Lieber Osama
Ich war sie. Ich bin Petra Sutherland, sagte ich in den Spiegel und lächelte so wie sie.
Die echte Petra war in New York. Im Haus waren nur ich und Jasper, und der wachte erst in ein paar Stunden auf. Er lag abgemeldet aus der Welt im Bett hinter mir. Ich war ganz allein in Petras Leben und dachte: Wäre es nicht schön, wenn ich es nie mehr zurückgeben müsste? Ich bildete mir ein, wenn ich als Petra nur gut genug würde, dann käme sie vielleicht eines Tages von einer Woche bei der amerikanischen Vogue nach Hause zurück, wo ich ihr dann sage: WAS ZUM TEUFEL HAST DU IN MEINER WOHNUNG ZU SUCHEN? Dann müsste sie in die Wellington-Siedlung.
Noch einmal schaute ich in den Spiegel. Ich bin Petra Sutherland, sagte ich. Die Farben der diesjährigen Saison sind Jade, Terracotta und Burgund. Vor mir auf dem Tisch lag einer von Petras Artikeln aus dem Sunday Telegraph. Ich übte schon mal den vornehmen Jargon. Mit dem vornehmen Jargon ist es nämlich so wie mit allem anderen auch, Osama, man gewöhnt sich ziemlich schnell daran. Der Trick geht so: Du liest dir einen Satz von Petra laut vor und hängst in demselben Stil an, was immer dir gerade einfällt. Das kostet erst ein bisschen Mühe, aber damit kannst du dein Gehirn überlisten. Es ist so ähnlich, wie wenn wir damals unseren Astra anschieben mussten, damit er ansprang. Ich nahm Petras Artikel und las laut:
- Auf der Alltagsebene offenbart sich die Demokratisierung der Haute Couture etwa in der Verbreitung der früheren Röhrenhose, die sich inzwischen zur Hosenform schlechthin gemausert hat.

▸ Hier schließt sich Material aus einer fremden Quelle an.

(** The field of the documented criteria on interfaces is [nics]; the spelling of
    the comments of the source is an unknown field, which every host satisfies. *)
Lemma nic_field_ignored value details :
  ResourceSelectionSecondaryFilterHardwareData (lit "hardwaredata/nic;model=Intel;speedGbps>=10") value details
  = Ret true.
Proof. reflexivity. Qed.

(** An invalid criterion is an error or not according to the order of the map: a
    criterion that fails first hides it. *)
Lemma error_depends_on_order details :
  CPU_Arch details = lit "x86_64" ->
  let bad := (lit "hardwaredata/num_threads", lit "many") in
  let arm := (lit "hardwaredata/cpu_arch", lit "arm64") in
  meets_criteria [arm; bad] details = Ret false /\
  meets_criteria [bad; arm] details = Err (FailedToEvaluate bad.1 (InvalidValue (lit "many"))).
Proof.
  intros E. split; [|reflexivity]. unfold meets_criteria.
  assert (ResourceSelectionSecondaryFilterHardwareData (lit "hardwaredata/cpu_arch") (lit "arm64") details = Ret false) as ->;
    [|done].
  change (Ret (checkStringWithQualifiers [] (lit "arm64") (CPU_Arch details) true) = (Ret false : outcome error bool)).
  by rewrite E.
Qed.
End not_caught.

Ich beobachtete meine Lippen im Spiegel.
- Auf der Alltagsebene offenbart sich die Demokratisierung der Petra Sutherland etwa in der Tatsache, dass ich sie bin.
Ich lächelte. Je mehr ich übte, desto besser wurde ich. Du solltest es auch mal probieren, Osama. Die Farben der diesjährigen Anschlagserie sind Blutrot, Karmin und Scharlach.
-Ich bin Petra Sutherland. Es ist inzwischen September, und die Gesichter auf den Ballons des Schutzschilds der Hoffnung sind verblasst. Die Sommersonne hat sie ausgebleicht, sodass der Eindruck entsteht, London wird von Gespenstern bewacht.
Ich schüttelte Petras Kopf über so viel Doofheit. Sie hätte niemals Gespenster gesagt, sie hätte gesagt: Phantome. Das ist ein Unterschied. Ich versuchte es gleich nochmal.
- Ich bin Petra Sutherland, und meine Stadt wird von Phantomen bewacht.
Genauso ging’s. Ich lächelte.
- Ich bin Petra Sutherland, und meine Stadt wird von Phantomen bewacht, mein Freund ist Kokser im freien Fall, aber ich soll immer fröhlich bleiben.
Ich probierte das fröhliche Lächeln im Spiegel. Fast wäre ich selbst drauf reingefallen.
- Ich bin Petra Sutherland. Ich trage eine kastanienbraune Kordhose. Ich trage eine Bolerojacke mit hübschen Spitzenapplikationen an Kragen und Ärmel. Ich reibe mich für meinen Beruf auf. Ich bin schon frühmorgens in der Redaktion und komme erst spätabends wieder. In meinem Büro, zugeknallt mit Musterbüchern und Beiträgen freier Mitarbeiter, fühle ich mich am wohlsten. Vor den gemeinsamen Abenden zu Hause habe ich mich zu fürchten begonnen. Jasper verkommt zusehends, er vernachlässigt sich. Regelmäßig muss ich ihn in die Wanne stecken wie einen wasserscheuen Hammel. Sein Verhalten ist abartig und unkalkulierbar. Am Morgen nach einem besonders gigantischen Abend vergräbt er sich im Bett, zieht das Kissen über die Ohren und flennt wie ein Kind. Wenn er sich einigermaßen berappelt hat, gammelt er im Haus herum, zerschlägt Geschirr, trinkt literweise Kaffee und schafft es irgend wann sogar in die Zeitung. Wo man ihn übrigens nicht mehr gern sieht. Seine Kolumne geht wie er selbst den Bach hinunter. Seine Wörter sind keine mehr, sondern 800 gefletschte Zähne.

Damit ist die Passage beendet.